Like a lot of you, alcohol was there around me before I was aware of it. Alcohol shaped my perspective in subtle ways even as a child. It meant being ‘grown up’. It meant celebration. It meant vacation. It meant fun and relaxation and it meant deer camp and holidays. Like a lot of you, by the time I was in middle school, I was consciously aware of alcohol being ‘cool’. It was associated with sports, with success, with adulthood and sophistication. It wasn’t hard to see that pretty much everyone we looked up to used alcohol. It was given and received. It was everywhere.

Like a lot of you, I started drinking during my teen years. It’s what everyone did. At times, it was excessive. Other times merely a surreptitious, exciting and prohibited enhancement to teenage life. Sometimes, it got entirely out of hand. But that was just youthful ignorance. Bad luck. Mostly it was just part of being a kid. A sort of coming of age. After all, it was part and parcel of being an adult. One only had to look around to understand that. Parents, teachers, politicians, sports figures, the television, the radio, magazines, rock-n-roll icons, writers. It was obvious the world revered alcohol and clearly, one couldn’t expect to live a rewarding life without drinking.

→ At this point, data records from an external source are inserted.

(* ===== verification/EnvSubst.v ===== *)
(** * EnvSubst: environment variables in engine.toml

    crates/nexum-runtime-config/src/load.rs: the lexer that tells comments from
    strings, the substitution of [${NAME}] outside comments, and [load_or_default].
    The document is its UTF-8 bytes; the environment and the file are arguments. *)

From stdpp Require Import prelude list gmap strings.
From Stdlib Require Import ZArith Lia.
From S2P Require Import Prelude Toml Config.

Local Open Scope rust_scope.
Local Open Scope Z_scope.

#[local] Arguments chars_of : simpl never.

(** ** The lexer *)

Inductive Lex : Type := Bare | Comment | Basic | Literal | MultiBasic | MultiLiteral.

#[export] Instance Lex_eq_dec : EqDecision Lex.
Proof. solve_decision. Defined.

(** The length of the run of a byte at the front. *)
Fixpoint run (quote : Z) (s : text) : nat :=
  match s with b :: s => if b =? quote then S (run quote s) else O | [] => O end.

(** [char::len_utf8] of the first character. *)
Definition char_len (b : Z) : nat :=
  if b <? 128 then 1%nat else if b <? 224 then 2%nat else if b <? 240 then 3%nat else 4%nat.

Definition multi_line_quotes (lex : Lex) (n : nat) : nat * Lex :=
  if (3 <=? n)%nat then (Nat.min n 5, Bare) else (n, lex).

(** The quotes and the comment sign. *)
Definition QUOTE : Z := 34.
Definition APOSTROPHE : Z := 39.
Definition BACKSLASH : Z := 92.
Definition HASH : Z := 35.
Definition NEWLINE : Z := 10.

Definition escaped (s : text) : bool :=
  match s with
  | b :: c :: _ => (b =? BACKSLASH) && ((c =? QUOTE) || (c =? BACKSLASH))
  | _ => false
  end.

Definition step (lex : Lex) (rest : text) : nat * Lex :=
  match rest with
  | [] => (1%nat, lex)
  | b :: _ =>
      match lex with
      | Bare =>
          if b =? HASH then (1%nat, Comment)
          else if b =? QUOTE then if (3 <=? run QUOTE rest)%nat then (3%nat, MultiBasic) else (1%nat, Basic)
          else if b =? APOSTROPHE then if (3 <=? run APOSTROPHE rest)%nat then (3%nat, MultiLiteral) else (1%nat, Literal)
          else (char_len b, lex)
      | Comment => if b =? NEWLINE then (1%nat, Bare) else (char_len b, lex)
      | Basic =>
          if (b =? QUOTE) || (b =? NEWLINE) then (1%nat, Bare)
          else if escaped rest then (2%nat, lex) else (char_len b, lex)
      | Literal => if (b =? APOSTROPHE) || (b =? NEWLINE) then (1%nat, Bare) else (char_len b, lex)
      | MultiBasic =>
          if escaped rest then (2%nat, lex)
          else if b =? QUOTE then multi_line_quotes lex (run QUOTE rest) else (char_len b, lex)
      | MultiLiteral =>
          if b =? APOSTROPHE then multi_line_quotes lex (run APOSTROPHE rest) else (char_len b, lex)
      end
  end.

(** ** The substitution *)

Definition is_valid_env_name (s : text) : bool :=
  match s with
  | [] => false
  | first :: rest =>
      (is_ascii_uppercase first || (first =? 95))
      && forallb (fun c => is_ascii_uppercase c || is_ascii_digit c || (c =? 95)) rest
  end.

Definition OPEN : text := chars_of "${".

Section Substitute.
Context (env : text -> option text).

(** The loop at byte [i], with the text left; what it pushes is in front of the result. *)
Fixpoint substitute_from (fuel : nat) (i : Z) (lex : Lex) (raw : text) : result text EnvVarError :=
  match fuel, raw with
  | _, [] => Ok []
  | O, _ => Ok []
  | S fuel, _ =>
      match (if bool_decide (lex = Comment) then None else strip_prefix OPEN raw) with
      | Some after =>
          match split_once 125 after with
          | None => Err (EUnclosed i)
          | Some (name, rest) =>
              if negb (is_valid_env_name name) then Err (EInvalidName name)
              else match env name with
                   | None => Err (EMissing name)
                   | Some val =>
                       let? out := substitute_from fuel (i + Z.of_nat (length name) + 3) lex rest in Ok (val ++ out)
                   end
          end
      | None =>
          let (n, next) := step lex raw in
          let? out := substitute_from fuel (i + Z.of_nat n) next (drop n raw) in Ok (take n raw ++ out)
      end
  end.

Definition substitute_env_vars (raw : text) : result text EnvVarError := substitute_from (length raw) 0 Bare raw.

Section Load.
Context {U N : Type} (resolve : RawEngineConfig -> result (FullConfig U N) EngineConfigError).
Context (exists_file : text -> bool) (read_to_string : text -> option text) (parse_raw : text -> option RawEngineConfig).
(** [EngineConfig::default]. *)
Context (default_config : FullConfig U N).

Definition load_or_default (path : option text) : result (FullConfig U N) EngineConfigError :=
  let path := default (chars_of "engine.toml") path in
  if negb (exists_file path) then
    Ok (mkFull default_config.(fc_engine) default_config.(fc_limits) default_config.(fc_policy)
          default_config.(fc_http_deny) default_config.(fc_chains) default_config.(fc_extensions)
          default_config.(fc_modules) true)
  else
    let? raw := ok_or CIo (read_to_string path) in
    match substitute_env_vars raw with
    | Err e => Err (CSubstitute e)
    | Ok substituted => let? raw := ok_or CToml (parse_raw substituted) in resolve raw
    end.
End Load.

(** ** What substitution means *)

(** [expands lex raw out]: read in state [lex], [raw] expands to [out]. A placeholder
    outside a comment is replaced by its value, which is not read again; any other
    unit of the lexer is copied. *)
Inductive expands : Lex -> text -> text -> Prop :=
| expands_end lex : expands lex [] []
| expands_var lex name val rest out :
    lex <> Comment -> is_valid_env_name name = true -> env name = Some val -> expands lex rest out ->
    expands lex (OPEN ++ name ++ [125] ++ rest) (val ++ out)
| expands_copy lex unit rest next out :
    unit <> [] -> (lex = Comment \/ starts_with OPEN (unit ++ rest) = false) ->
    (step lex (unit ++ rest)).2 = next -> take (step lex (unit ++ rest)).1 (unit ++ rest) = unit ->
    expands next rest out -> expands lex (unit ++ rest) (unit ++ out).
End Substitute.

(** ** Facts *)

Lemma char_len_pos b : (1 <= char_len b)%nat.
Proof. unfold char_len. repeat destruct (_ <? _); lia. Qed.

Lemma run_pos q b s : b =? q = true -> (1 <= run q (b :: s))%nat.
Proof. intros H. cbn [run]. rewrite H. lia. Qed.

Lemma multi_line_quotes_pos lex n : (1 <= n)%nat -> (1 <= (multi_line_quotes lex n).1)%nat.
Proof. unfold multi_line_quotes. destruct (3 <=? n)%nat; cbn [fst]; lia. Qed.

(** Every unit has a byte, so each round consumes input. *)
Lemma step_pos lex raw : raw <> [] -> (1 <= (step lex raw).1)%nat.
Proof.
  destruct raw as [|b s]; [done|]. intros _. pose proof (char_len_pos b). unfold step.
  destruct lex; repeat case_match; cbn [fst]; try lia; apply multi_line_quotes_pos, run_pos; done.
Qed.

Lemma valid_name_not_in c name :
  is_ascii_uppercase c = false -> is_ascii_digit c = false -> c <> 95 -> is_valid_env_name name = true -> c ∉ name.
Proof.
  intros Hu Hd Hc. destruct name as [|f rest]; [done|]. cbn [is_valid_env_name]. intros [Hf Hr]%andb_true_iff.
  intros [->|Hin]%elem_of_cons.
  - rewrite Hu in Hf. apply Z.eqb_eq in Hf. done.
  - apply list_elem_of_In, (proj1 (forallb_forall _ _) Hr) in Hin. rewrite Hu, Hd in Hin. cbn in Hin.
    apply Z.eqb_eq in Hin. done.
Qed.

Lemma take_unit {A} n (unit rest : list A) : take n (unit ++ rest) = unit -> drop n (unit ++ rest) = rest.
Proof. intros H. apply (app_inv_head unit). rewrite <- H at 1. by rewrite take_drop. Qed.

Section Facts.
Context (env : text -> option text).

Lemma substitute_sound fuel i lex raw out :
  (length raw <= fuel)%nat -> substitute_from env fuel i lex raw = Ok out -> expands env lex raw out.
Proof.
  revert i lex raw out. induction fuel as [|fuel IH]; intros i lex raw out Hf.
  - assert (raw = []) as -> by (apply nil_length_inv; lia). intros [= <-]. constructor.
  - cbn [substitute_from]. destruct raw as [|b s] eqn:Er; [intros [= <-]; constructor|]. rewrite <- Er in *.
    assert (raw <> []) as Hne by congruence.
    destruct (if bool_decide (lex = Comment) then None else strip_prefix OPEN raw) as [after|] eqn:Ev.
    + case_bool_decide as Hlex; [done|]. apply strip_prefix_Some in Ev.
      destruct (split_once 125 after) as [[name rest]|] eqn:Es; [|done]. apply split_once_Some in Es as [-> _].
      destruct (is_valid_env_name name) eqn:En; [|done]. cbn [negb]. destruct (env name) as [val|] eqn:Ee; [|done].
      destruct (substitute_from env fuel _ lex rest) as [out'|] eqn:E; [|done]. intros [= <-].
      rewrite Ev. change (125 :: rest) with ([125] ++ rest). apply expands_var; [done..|].
      eapply IH; [|exact E]. rewrite Ev, !length_app in Hf. cbn [length] in Hf. change (length OPEN) with 2%nat in Hf. lia.
    + pose proof (step_pos lex raw Hne) as Hp. destruct (step lex raw) as [n next] eqn:Est. cbn [fst] in Hp.
      destruct (substitute_from env fuel _ next (drop n raw)) as [out'|] eqn:E; [|done]. intros [= <-].
      rewrite <- (take_drop n raw) at 1. apply (expands_copy env lex _ _ next).
      * intros Hnil. apply (f_equal length) in Hnil. rewrite length_take in Hnil. cbn in Hnil.
        destruct raw; [done|]. cbn in Hnil. lia.
      * rewrite take_drop. case_bool_decide as Hlex; [by left|right].
        destruct (starts_with OPEN raw) eqn:Es; [|done]. apply starts_with_inv in Es as [r ->].
        rewrite (proj2 (strip_prefix_Some OPEN (OPEN ++ r) r) eq_refl) in Ev. done.
      * rewrite take_drop. by rewrite Est.
      * rewrite take_drop. by rewrite Est.
      * eapply IH; [|exact E]. rewrite length_drop. lia.
Qed.

Lemma substitute_complete lex raw out :
  expands env lex raw out -> forall fuel i, (length raw <= fuel)%nat -> substitute_from env fuel i lex raw = Ok out.
Proof.
  induction 1 as [lex|lex name val rest out Hlex Hn He _ IH|lex unit rest next out Hne Hopen Hnext Htake _ IH]; intros fuel i Hf.
  - by destruct fuel.
  - rewrite !length_app in Hf. change (length OPEN) with 2%nat in Hf. cbn [length] in Hf.
    destruct fuel as [|fuel]; [lia|]. cbn [substitute_from].
    destruct (OPEN ++ name ++ [125] ++ rest) as [|b s] eqn:Eraw; [done|]. rewrite <- Eraw.
    rewrite bool_decide_false by done. rewrite (proj2 (strip_prefix_Some OPEN _ (name ++ [125] ++ rest)) eq_refl).
    change ([125] ++ rest) with (125 :: rest).
    rewrite split_once_app by (by apply valid_name_not_in). rewrite Hn, He. cbn [negb]. by rewrite IH by lia.
  - rewrite length_app in Hf. assert (0 < length unit)%nat by (destruct unit; [done|cbn; lia]).
    destruct fuel as [|fuel]; [lia|]. cbn [substitute_from].
    destruct (unit ++ rest) as [|b s] eqn:Eraw; [by apply app_nil in Eraw as [-> _]|]. rewrite <- Eraw in *.
    assert ((if bool_decide (lex = Comment) then None else strip_prefix OPEN (unit ++ rest)) = None) as ->.
    { case_bool_decide as Hlex; [done|]. destruct Hopen as [?|Hs]; [done|].
      destruct (strip_prefix OPEN (unit ++ rest)) as [r|] eqn:E; [|done]. apply strip_prefix_Some in E.
      rewrite E, starts_with_app in Hs. done. }
    destruct (step lex (unit ++ rest)) as [n next'] eqn:Est. cbn [fst snd] in Hnext, Htake. subst next'.
    rewrite (take_unit _ _ _ Htake), Htake. by rewrite IH by lia.
Qed.


(** An expansion is unique. *)
Lemma expands_unique lex raw out1 out2 : expands env lex raw out1 -> expands env lex raw out2 -> out1 = out2.
Proof.
  intros H1 H2. pose proof (substitute_complete _ _ _ H1 (length raw) 0 (le_n _)) as E1.
  rewrite (substitute_complete _ _ _ H2 (length raw) 0 (le_n _)) in E1. by injection E1.
Qed.

(** A document without a placeholder is unchanged. *)
Lemma no_placeholder_identity lex raw :
  contains OPEN raw = false -> expands env lex raw raw.
Proof.
  revert lex. induction raw as [raw IH] using (induction_ltof1 _ length); unfold ltof in IH. intros lex Hc.
  destruct (decide (raw = [])) as [->|Hne]; [constructor|].
  pose proof (step_pos lex raw Hne) as Hp. destruct (step lex raw) as [n next] eqn:Est. cbn [fst] in Hp.
  assert (forall k, contains OPEN (drop k raw) = false) as Hdrop.
  { clear -Hc. intros k. revert raw Hc. induction k as [|k IHk]; intros raw Hc; [done|].
    destruct raw as [|b s]; [done|]. cbn [drop]. apply IHk. cbn [contains] in Hc.
    destruct (starts_with OPEN (b :: s)); [done|]. exact Hc. }
  rewrite <- (take_drop n raw). apply (expands_copy env lex _ _ next).
  - intros Hnil. apply (f_equal length) in Hnil. rewrite length_take in Hnil. cbn in Hnil. destruct raw; [done|]. cbn in Hnil. lia.
  - rewrite take_drop. right. destruct raw as [|b s]; [done|]. cbn [contains] in Hc. by destruct (starts_with OPEN (b :: s)).
  - by rewrite take_drop, Est.
  - by rewrite take_drop, Est.
  - apply IH; [|apply Hdrop]. rewrite length_drop. destruct raw; [done|]. cbn [length]. lia.
Qed.
End Facts.

(** ** Examples *)

Definition demo_env (name : text) : option text := if bool_decide (name = chars_of "KEY") then Some (chars_of "k#1") else None.

(** A comment names an unset variable and is left alone; a hash inside a string opens
    no comment; a value that holds a hash opens none either. *)
Example substitute_examples :
  substitute_env_vars demo_env (chars_of "# ${UNSET}" ++ [10] ++ chars_of "url = 'x#${KEY}' # ${UNSET}")
    = Ok (chars_of "# ${UNSET}" ++ [10] ++ chars_of "url = 'x#k#1' # ${UNSET}") /\
  substitute_env_vars demo_env (chars_of "a = ${KEY}${KEY}") = Ok (chars_of "a = k#1k#1") /\
  substitute_env_vars demo_env (chars_of "a = ${UNSET}") = Err (EMissing (chars_of "UNSET")) /\
  substitute_env_vars demo_env (chars_of "a = ${key}") = Err (EInvalidName (chars_of "key")) /\
  substitute_env_vars demo_env (chars_of "a = ${KEY") = Err (EUnclosed 4).
Proof. split_and!; vm_compute; reflexivity. Qed.
(** One write of a batch. *)
Definition write_one (op : WriteOp) : K (TrapStore H) unit :=
  match op with
  | OpSet key value => kv_set key value
  | OpDelete key => kv_delete key
  end.

Lemma apply_default_cons op ops t :
  apply_default (op :: ops) t =
  match write_one op t with
  | (Ok _, t1) => apply_default ops t1
  | (Err e, t1) => (Err e, t1)
  end.
Proof. by destruct op. Qed.

(** Past the gate the wrapped host answers; at the gate nothing is written. *)
Lemma write_one_inv op (t : TrapStore H) r t' n :
  write_one op t = (r, t') -> t.(remaining) = Some n -> t.(tripped) = false ->
  kv_rows t' = (if is_ok r then apply_row (kv_rows t) op else kv_rows t) /\
  (n = 0 -> is_ok r = false /\ t'.(tripped) = true) /\
  (n <> 0 -> t'.(tripped) = false /\ t'.(remaining) = Some (n - 1)).
Proof.
  intros Hw Hr Ht. split.
  { destruct op; [by apply kv_set_law in Hw|by apply kv_delete_law in Hw]. }
  assert (exists f : K H unit, (write_gate;; inside f) t = (r, t')) as [f Hg].
  { destruct op as [key value|key]; [by exists (kv_set key value)|by exists (kv_delete key)]. }
  apply gated_inv in Hg as [(e & t1 & Hg & -> & ->)|(t1 & Hg & Hi)]; apply write_gate_inv in Hg as (_ & Hg).
  - destruct Hg as [Htrip Hz]. specialize (Hz Ht). rewrite Hr in Hz. injection Hz as ->. done.
  - destruct Hg as (_ & Htrip & Hrem). rewrite Hr in Hrem. destruct Hrem as [Hn Hrem].
    apply inside_inv in Hi as (_ & Hrem' & Htrip'). rewrite Hrem', Htrip'. done.
Qed.

(** What a batch cut off after at most [n] writes leaves: a prefix of it, all of it
    when the batch succeeds, exactly [n] writes when the trap fired. *)
Lemma apply_default_cut (ops : list WriteOp) : forall (n : nat) (t : TrapStore H) r t',
  apply_default ops t = (r, t') -> t.(remaining) = Some (Z.of_nat n) -> t.(tripped) = false ->
  exists k, (k <= n)%nat /\ (k <= length ops)%nat /\ kv_rows t' = foldl apply_row (kv_rows t) (take k ops) /\
  (is_ok r = true -> k = length ops) /\ (t'.(tripped) = true -> k = n /\ is_ok r = false) /\
  (length ops <= n -> t'.(tripped) = false)%nat.
Proof.
  induction ops as [|op ops IH]; intros n t r t' Hrun Hr Ht.
  - injection Hrun as <- <-. exists 0%nat. rewrite Ht. repeat split; try done; lia.
  - rewrite apply_default_cons in Hrun. destruct (write_one op t) as [r1 t1] eqn:E1.
    destruct (write_one_inv op t r1 t1 _ E1 Hr Ht) as (Hrows & Hzero & HS).
    destruct n as [|n].
    + destruct (Hzero eq_refl) as [Hr1 Htrip]. destruct r1; [done|]. injection Hrun as <- <-.
      exists 0%nat. cbn in *. repeat split; try done; lia.
    + destruct HS as [Htrip Hrem]; [lia|]. destruct r1 as [u|e]; cbn [is_ok] in Hrows.
      * replace (Z.of_nat (S n) - 1) with (Z.of_nat n) in Hrem by lia.
        destruct (IH n t1 r t' Hrun Hrem Htrip) as (k & Hk & Hl & Hrows' & Hok & Hfire & Hfits).
        exists (S k). rewrite Hrows' , Hrows. cbn [length take foldl].
        split_and!; [lia|lia|done|intros; f_equal; auto|intros Hf; apply Hfire in Hf as [-> ?]; done|intros; apply Hfits; lia].
      * injection Hrun as <- <-. exists 0%nat. cbn. repeat split; try done; try lia; congruence.
Qed.
End Crash.

(** A batch over a host armed to trap after [n] writes leaves the rows some prefix of
    the batch makes, never past [n] writes: the whole batch when it succeeds, exactly
    the first [n] writes when the trap fired; a batch of at most [n] writes never
    fires it; and once it fired, every later call of the host faults and writes
    nothing until the trap is disarmed. *)
Theorem trap_cuts_after_n {H} `{KvLaws H} (ops : list WriteOp) (n : nat) (t : TrapStore H) r t' :
  apply_default ops (arm_after (Z.of_nat n) t) = (r, t') ->
  (exists k, (k <= n)%nat /\ (k <= length ops)%nat /\ kv_rows t' = foldl apply_row (kv_rows t) (take k ops) /\
    (is_ok r = true -> k = length ops) /\ (t'.(tripped) = true -> k = n /\ is_ok r = false) /\
    (length ops <= n -> t'.(tripped) = false)%nat) /\
  (t'.(tripped) = true -> forall key value,
    kv_get key t' = (Err trapped, t') /\ kv_set key value t' = (Err trapped, t') /\ kv_delete key t' = (Err trapped, t')) /\
  (disarm t').(tripped) = false.
Proof.
  intros Hrun. split; [by apply (apply_default_cut ops n _ r t') in Hrun|]. split; [|done].
  intros Htrip key value. cbn [kv_get kv_set kv_delete trap_kv].
  unfold trap_read, write_gate, mbind, K_bind, read_gate. by rewrite Htrip.
Qed.

Lemma trap_cuts_after_n_witness :
  let ops := [OpSet [1] [10]; OpSet [2] [20]; OpDelete [1]] in
  let end_state := (apply_default ops (arm_after (Z.of_nat 2) (trap_new mock_new))).2 in
  kv_rows end_state !! [1] = Some [10] /\ kv_set [3] [] end_state = (Err trapped, end_state).
Proof.
  intros ops end_state. split; [by vm_compute|].
  assert (apply_default ops (arm_after (Z.of_nat 2) (trap_new mock_new)) = (Err trapped, end_state)) as E by by vm_compute.
  apply (trap_cuts_after_n ops 2 (trap_new mock_new) (Err trapped) end_state E); by vm_compute.
Defined.

(** ** Accounting *)

(** The bytes the rows hold, every namespace. *)
Definition stored (m : gmap (text * text) (list Z)) : Z :=
  map_fold (fun k v acc => size_of k.2 + size_of v + acc) 0 m.

Definition accounted (s : SharedRows) : Prop := s.(bytes) = stored s.(rows).

Lemma stored_delete m k v : m !! k = Some v -> stored (delete k m) = stored m - size_of k.2 - size_of v.
Proof.
  intros Hk. unfold stored at 2.
  rewrite (map_fold_delete_L _ 0 k v m) by (try done; intros; lia). unfold stored. lia.
Qed.

Lemma stored_insert m k v :
  stored (<[k := v]> m) = stored m - match m !! k with Some v' => size_of k.2 + size_of v' | None => 0 end + size_of k.2 + size_of v.
Proof.
  rewrite <- insert_delete_eq. unfold stored at 1.
  rewrite map_fold_insert_L by (try apply lookup_delete_eq; intros; lia). fold (stored (delete k m)).
  destruct (m !! k) as [v'|] eqn:E; [rewrite (stored_delete m k v') by done; lia|].
  rewrite delete_id by done. lia.
Qed.

Inductive mock_write : Type :=
  | MSet (key : text) (value : list Z)
  | MDelete (key : text).

Definition mock_run (op : mock_write) : K MockLocalStore unit :=
  match op with
  | MSet key value => mock_set key value
  | MDelete key => mock_delete key
  end.

(** The budgets hold of the rows. *)
Definition within_budget (s : SharedRows) : Prop :=
  (forall limit, s.(max_entries) = Some limit -> Z.of_nat (size s.(rows)) <= limit) /\
  (forall budget, s.(max_bytes) = Some budget -> stored s.(rows) <= budget).

Lemma full_none (s : SharedRows) k v :
  full s (length <$> (s.(rows) !! k)) = None ->
  (forall limit, s.(max_entries) = Some limit -> Z.of_nat (size s.(rows)) <= limit) ->
  forall limit, s.(max_entries) = Some limit -> Z.of_nat (size (<[k := v]> s.(rows))) <= limit.
Proof.
  intros Hf Hold limit Hl. specialize (Hold _ Hl). rewrite map_size_insert. unfold full in Hf. rewrite Hl in Hf.
  destruct (rows s !! k); cbn in *; [done|]. destruct (Z.leb_spec limit (Z.of_nat (size (rows s)))); [done|lia].
Qed.

Lemma mock_set_keeps m key value r m' :
  mock_set key value m = (r, m') -> accounted m.(shared) -> within_budget m.(shared) ->
  accounted m'.(shared) /\ within_budget m'.(shared).
Proof.
  intros [[Hr ->]|Hf]%mock_call_inv Ha [He Hb]; [done|]. revert Hf. cbv zeta.
  destruct (full _ _) eqn:Efull; [by intros [= <- <-]|].
  destruct (over_budget _ _) eqn:Eover; [by intros [= <- <-]|]. intros [= <- <-].
  assert (accounted (mkShared (<[(namespace m, key):=value]> (rows (shared m)))
    (bytes (shared m) - match length <$> rows (shared m) !! (namespace m, key) with
                        | Some n => size_of key + Z.of_nat n | None => 0 end + size_of key + size_of value)
    (max_entries (shared m)) (max_bytes (shared m)) (max_page (shared m)))) as Hacc.
  { unfold accounted. cbn [bytes rows]. rewrite stored_insert, Ha. cbn [snd].
    destruct (rows (shared m) !! (namespace m, key)); cbn [fmap option_fmap option_map]; unfold size_of; lia. }
  split; [done|]. split; cbn [shared with_shared max_entries max_bytes rows].
  - by apply full_none.
  - intros budget Hbud. unfold over_budget in Eover. rewrite Hbud in Eover.
    unfold accounted in Hacc. cbn [bytes rows] in Hacc. rewrite <- Hacc.
    destruct (Z.ltb_spec budget (bytes (shared m) - match length <$> rows (shared m) !! (namespace m, key) with
      | Some n => size_of key + Z.of_nat n | None => 0 end + size_of key + size_of value)); [done|lia].
Qed.

Lemma size_of_nonneg t : 0 <= size_of t.
Proof. unfold size_of. lia. Qed.

Lemma mock_delete_keeps m key r m' :
  mock_delete key m = (r, m') -> accounted m.(shared) -> within_budget m.(shared) ->
  accounted m'.(shared) /\ within_budget m'.(shared).
Proof.
  intros [[Hr ->]|Hf]%mock_call_inv Ha [He Hb]; [done|]. revert Hf. cbv zeta.
  destruct (rows _ !! _) as [v|] eqn:E; intros [= <- <-]; [|done].
  pose proof (stored_delete _ _ _ E) as Hd. cbn [snd] in Hd. pose proof (size_of_nonneg key). pose proof (size_of_nonneg v).
  unfold accounted, within_budget. cbn [shared with_shared bytes rows max_entries max_bytes]. rewrite Hd, Ha.
  split; [lia|]. split.
  - intros limit Hl. specialize (He _ Hl). pose proof (map_size_delete_Some _ (rows (shared m)) (mk_is_Some _ _ E)). lia.
  - intros budget Hl. specialize (Hb _ Hl). lia.
Qed.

Like a lot of you, drinking followed me through adolescence, the military, college, adulthood, my first real adult job, marriage, career. It was just part of the tapestry. The backdrop. It was never an issue, a question or a problem. Regardless how many hangovers, headaches, regrettable actions or discussions – those were all just unfortunate events. Alcohol wasn’t a problem. It was just something adults did. Everyone did. After all, how could one celebrate, mourn, respect, acknowledge, relax, enjoy, eat or mark any occasion without alcohol? Look around. Clearly drinking is normal. Even expected. There would be something starkly wrong with a person who didn’t drink.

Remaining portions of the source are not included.